Sen. Ron Johnson said Wednesday that he expects the investigation into the latest Secret Service allegations about a drunken incident at the White House to produce initial findings in “weeks, not months.”
Johnson, who chairs the Homeland Security Committee, said he has spoken to the Department of Homeland Security Inspector General John Roth.
The Wisconsin Republican said Roth told him he is working hard to quickly produce at least an interim report into allegations that two agents, after a night of drinking, drove a government-owned vehicle onto White House property and disrupted an active suspicious package investigation.
Initial press reports said the pair of senior-level agents were involved in an accident, hitting a barricade and maybe hitting the suspicious package under investigation. Later reports, however, said the agents were in a government-owned vehicle that was driving very slowly and only “nudged” an orange barrel, but did not knock it over.
“I want to see the facts,” Johnson said in remarks to a breakfast gathering sponsored by WisPolitics, a Wisconsin political news site. “I mean, what’s in the public’s mind right now is some drunks came in and busted into the barricades.”
“I don’t think that’s the reality, but, what does sound like the reality is that the uniformed officers wanted to do a breathalyzer … and they didn’t. That’s a cultural problem.”
Johnson said he has spoken to Roth, who told him it would be “weeks, not months” before he produces an interim report on the incident verifying some of the facts in the case.
Members of Congress grilled Secret Service Director Joseph Clancy Tuesday, taking exception to his reluctance to take steps to send a strong message that misconduct will not be tolerated before the investigation is finished.
Clancy later Tuesday showed the House Oversight and Government Reform Committee a surveillance tape of at least part of the sequence of events that occurred the night in question.
Afterward, Rep. Jason Chaffetz, R-Utah, the panel’s chairman, said the tape spurred more questions than it answered, and Rep. Elijah Cummings, D-Md., the ranking member on the panel, said he feels like he’s on a “merry-go-round” with the Secret Service, stressing again that there is a culture of complacency that needs to end.
Johnson has yet to see the surveillance tape and has doubts about that the incident in question is as explosive as the media has reported it.
Still, after reviewing a string of bad behavior at the agency over the last several years, Johnson is convinced that the agency has a cultural problem.
“We have a culture problem in the Secret Service — it is obvious,” he said. “We had a report issued, study done [that said ] really the bottom line is you need a new director from outside the secret Service.”
“To me it’s obvious there is a cultural problem but it’s being denied,” he said. “There’s one things that pretty universal in this town and that’s the denial of reality.”
The criticism, he said, is not a reflection on Clancy’s 26-year record of distinguished service at the agency.

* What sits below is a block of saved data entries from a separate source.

(** Removing the snapshots of a list that satisfy a test, until one does not. *)
Lemma remove_visit (newer : Z -> bool) (ignore : bool) (vs : list Z) (dir : DBDir) :
  NoDup vs -> no_tmp dir -> (forall u, u ∈ vs -> 0 <= u < 2 ^ 63 /\ exists m, dir !! snapshotName u = Some (Sub m)) ->
  exists dir', visit (fun version => if newer version
      then (if ignore then fun d => let '(d, _) := atomicRemoveDir (snapshotName version) d in (d, Ok false)
            else atomicRemoveDir (snapshotName version) ;; mret false)
      else mret true) vs dir = (dir', Ok tt) /\ dir' ⊆ dir /\
    (forall name, (forall u, u ∈ vs -> newer u = true -> name <> snapshotName u) -> dir' !! name = dir !! name) /\
    (forall i u, vs !! i = Some u -> (forall j w, (j <= i)%nat -> vs !! j = Some w -> newer w = true) -> dir' !! snapshotName u = None).
Proof.
  intros Hnd. revert dir. induction Hnd as [|u vs Hu Hnd IH]; intros dir Ht Hin.
  { exists dir. by split. }
  cbn [visit]. destruct (newer u) eqn:En.
  - destruct (Hin u) as [Hur [m Hm]]; [by left|].
    pose proof (atomicRemoveDir_removes (snapshotName u) m dir Hm (Ht u ltac:(lia))) as Er.
    destruct (IH (delete (snapshotName u) dir)) as (dir' & E & Hsub & Hsame & Hgone).
    { eapply no_tmp_sub; [apply delete_subseteq|done]. }
    { intros w Hw. destruct (Hin w) as [Hwr [mw Hmw]]; [by right|]. split; [done|]. exists mw.
      rewrite lookup_delete_ne; [done|]. by intros ->%snapshotName_inj. }
    exists dir'. split; [|split; [|split]].
    + apply SE_bind_ok. exists (delete (snapshotName u) dir), false. split; [|exact E].
      destruct ignore; [by rewrite Er|]. apply SE_bind_ok. by exists (delete (snapshotName u) dir), tt.
    + etrans; [exact Hsub|apply delete_subseteq].
    + intros name Hn. rewrite Hsame by (intros w Hw; apply Hn; by right). apply lookup_delete_ne.
      symmetry. apply Hn; [by left|done].
    + intros [|i] w Hw Hall.
      * injection Hw as <-. destruct (dir' !! snapshotName u) as [x|] eqn:Ex; [|done].
        pose proof (lookup_weaken _ _ _ _ Ex Hsub) as E0. by rewrite lookup_delete_eq in E0.
      * apply (Hgone i w Hw). intros j x Hj Hx. by apply (Hall (S j) x); [lia|].
  - exists dir. split; [apply SE_bind_ok; by exists dir, true|]. split; [done|]. split; [done|].
    intros i w _ Hall. by rewrite (Hall 0%nat u) in En; [|lia|].
Qed.

Section target.
Context `{CacheLaws C} `{WalLaws L}.
Variable g : MultiTree C.
Implicit Types (t : MultiTree C) (db : DB C L) (dir : DBDir) (log : L) (opts : Options) (hist : list WALEntry).

(** ** Versions of the history *)

Lemma state_version hist n t :
  hist_ok g hist -> state_at g hist n t ->
  Version t = if decide (n = 0%nat) then Version g else tree_version (Version g) (initialVersion g) + Z.of_nat n.
Proof.
  intros [Hg _ Hb _] [Hn E]. assert (Hl : zlen (take n hist) = Z.of_nat n) by (unfold zlen; rewrite length_take; lia).
  destruct (decide (n = 0%nat)) as [->|Hz]; [by injection E as <-|].
  destruct (run_blocks_ok (take n hist) g t Hg) as (_ & _ & _ & Hv); [unfold zlen in *; lia|done|].
  rewrite Hv, Hl; [done|]. intros E0. rewrite E0 in Hl. change (zlen []) with 0 in Hl. lia.
Qed.

Lemma state_version_lt hist k n t t' :
  hist_ok g hist -> state_at g hist k t -> state_at g hist n t' -> (k < n)%nat -> Version t < Version t'.
Proof.
  intros Hh Hk Hn Hlt. rewrite (state_version hist k t), (state_version hist n t') by done.
  rewrite (decide_False (P := n = 0%nat)) by lia. pose proof (mo_version g (ho_genesis g hist Hh)) as (? & ? & ?).
  destruct (decide _); [|lia]. unfold tree_version.
  destruct ((Version g =? 0) && (1 <? initialVersion g)) eqn:E; [|lia].
  apply andb_true_iff in E as [?%Z.eqb_eq ?%Z.ltb_lt]. lia.
Qed.

(** Catching up to the version of block [n]. *)
Lemma catchup_to hist log q p m k n t t0 tn :
  hist_ok g hist -> log_ok g hist log q p m -> (p <= k < n)%nat -> (n <= m)%nat ->
  state_at g hist k t -> agrees t t0 -> state_at g hist n tn ->
  exists t1, CatchupWAL log (Version tn) t0 = (t1, Ok tt) /\ agrees tn t1.
Proof.
  intros Hh Hlog Hk Hn Hst [Hs Hc] Hstn. pose proof (state_at_ok g hist k t Hh Hst) as (Ht & Hi & Hsv & Hv).
  pose proof (state_at_ok g hist n tn Hh Hstn) as (Htn & Hin & Hsvn & _).
  pose proof (log_last g _ _ _ _ _ Hlog) as Hlast. pose proof (state_version_lt hist k n t tn Hh Hst Hstn ltac:(lia)) as Hlt.
  pose proof (mo_version t Ht) as (_ & [Hv0 _] & _). destruct (lo_range _ _ _ _ _ _ Hlog) as [_ Hm].
  assert (Hsv' : saved (Version t) (initialVersion t) = s0 g + Z.of_nat k) by (by rewrite Hi).
  assert (Hz : zlen (drop k (take n hist)) = Z.of_nat n - Z.of_nat k).
  { unfold zlen. rewrite length_drop, length_take. lia. }
  destruct (CatchupWAL_sim log (drop k (take n hist)) t t0 tn (Version tn) (Z.of_nat n - Z.of_nat k))
    as (t1 & E & Hs1 & Hc1); [done|done|done|done|lia| |done| | |by exists t1].
  - right. split; [lia|]. split; [intros E; rewrite E in Hz; change (zlen []) with 0 in Hz; lia|].
    rewrite Hi, <- Hin, walIndex_saved, Hin by (apply (mo_version tn Htn) || lia). lia.
  - rewrite Hsv'. intros j b Hb. apply (log_logged g hist log q p m k Hh Hlog ltac:(lia) j b).
    rewrite lookup_drop in Hb |- *. apply lookup_take_Some in Hb as [Hb Hj]. apply lookup_take_Some. split; [done|lia].
  - apply (state_at_between g hist); [lia|done|done].
Qed.

(** ** Snapshots *)

(** The snapshot that is sought for block [n] has the state after block [k]. *)
Definition seeks hist dir (n k : nat) : Prop := exists tn tk md,
  state_at g hist n tn /\ state_at g hist k tk /\ dir !! snapshotName (Version tk) = Some (Sub md) /\
  (forall zc size, exists t', LoadMultiTree md zc size = Ok t' /\ agrees tk t') /\
  (forall u, u ∈ snapshots dir -> u <= Version tn -> u <= Version tk).

Lemma seek_newest dir v target :
  dir_ok dir -> 0 <= target <= MaxInt64 -> v ∈ snapshots dir -> v <= target ->
  (forall u, u ∈ snapshots dir -> u <= target -> u <= v) -> seekSnapshot dir target = Ok v.
Proof.
  intros Hd Ht Hin Hle Hmax. rewrite seekSnapshot_find by done.
  pose proof (find_reverse_max (fun u => u <=? target) (snapshots dir) (snapshots_sorted dir Hd)) as Hf.
  destruct (List.find _ _) as [u|].
  - destruct Hf as (Hu & Hle'%Z.leb_le & Hm). specialize (Hm v Hin (proj2 (Z.leb_le v target) Hle)).
    specialize (Hmax u Hu Hle'). f_equal. lia.
  - specialize (Hf v Hin). simpl in Hf. by rewrite (proj2 (Z.leb_le v target)) in Hf.
Qed.

Lemma state_range hist n t : hist_ok g hist -> state_at g hist n t -> 0 <= Version t < 2 ^ 63 - 1.
Proof.
  intros Hh Hst. pose proof (state_at_ok g hist n t Hh Hst) as (Ht & _ & _ & Hv).
  pose proof (mo_version t Ht) as (_ & [? ?] & _). unfold MaxInt64 in *. lia.
Qed.

(** Snapshots are not temporary. *)
Lemma removeTmpDirs_snapshots dir u : dir_ok dir -> u ∈ snapshots (removeTmpDirs dir) -> u ∈ snapshots dir.
Proof.
  intros Hd Hu. assert (Hd' : dir_ok (removeTmpDirs dir)).
  { intros name m E. apply (Hd name m). by apply map_lookup_filter_Some in E as [E _]. }
  apply snapshots_elem in Hu as [Hr [m Hm]]; [|done]. apply snapshots_elem; [done|]. split; [done|].
  exists m. by apply map_lookup_filter_Some in Hm as [Hm _].
Qed.

Lemma seeks_lookups hist dir dir' n k :
  hist_ok g hist -> seeks hist dir n k -> (forall name, HasSuffix name TmpSuffix = false -> dir' !! name = dir !! name) ->
  (forall u, u ∈ snapshots dir' -> u ∈ snapshots dir) -> seeks hist dir' n k.
Proof.
  intros Hh (tn & tk & md & Hn & Hk & Hs & Hl & Hm) Hd Hsub. exists tn, tk, md. split; [done|]. split; [done|].
  pose proof (state_range hist k tk Hh Hk). rewrite Hd by (apply snapshotName_not_tmp; lia). split; [done|]. split; [done|].
  intros u Hu. by apply Hm, Hsub.
Qed.

Lemma seeks_seek hist dir n k tn tk :
  hist_ok g hist -> dir_ok dir -> (k <= n)%nat -> seeks hist dir n k -> state_at g hist n tn -> state_at g hist k tk ->
  seekSnapshot dir (Version tn) = Ok (Version tk).
Proof.
  intros Hh Hd Hkn (tn' & tk' & md & Hn & Hk & Hs & Hl & Hm) Hn' Hk'.
  rewrite (state_at_unique _ _ _ _ _ Hn Hn') in *. rewrite (state_at_unique _ _ _ _ _ Hk Hk') in *.
  pose proof (state_range hist n tn Hh Hn'). pose proof (state_range hist k tk Hh Hk').
  apply seek_newest; [done|unfold MaxInt64; lia| | |done].
  - apply snapshots_elem; [done|]. split; [lia|eauto].
  - destruct (decide (k = n)) as [->|]; [by rewrite (state_at_unique _ _ _ _ _ Hn' Hk')|].
    assert (Version tk < Version tn); [apply (state_version_lt hist k n); [done..|lia]|lia].
Qed.

(** ** Loading *)

(** The database is there, or need not be. *)
Definition opens dir opts : Prop :=
  CreateIfMissing opts = false \/ createDBIfNotExist (C := C) (InitialVersion opts) dir = (dir, Ok tt).

Definition cleaned dir opts : DBDir := if ReadOnly opts then dir else removeTmpDirs dir.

He simply believes an outsider will be better positioned to institute changes the agency needs.
That said, he plans to give Clancy “a little room to maneuver” and a “little breathing space.”
“I’m not going to hop on anybody. I’ve been on this issue for quite some time. I believe there’s a real cultural problem it needs to be fixed,” he said. “But it first has to be admitted and I’m not sure Director Clancy is going to admit it, and that’s the concern.”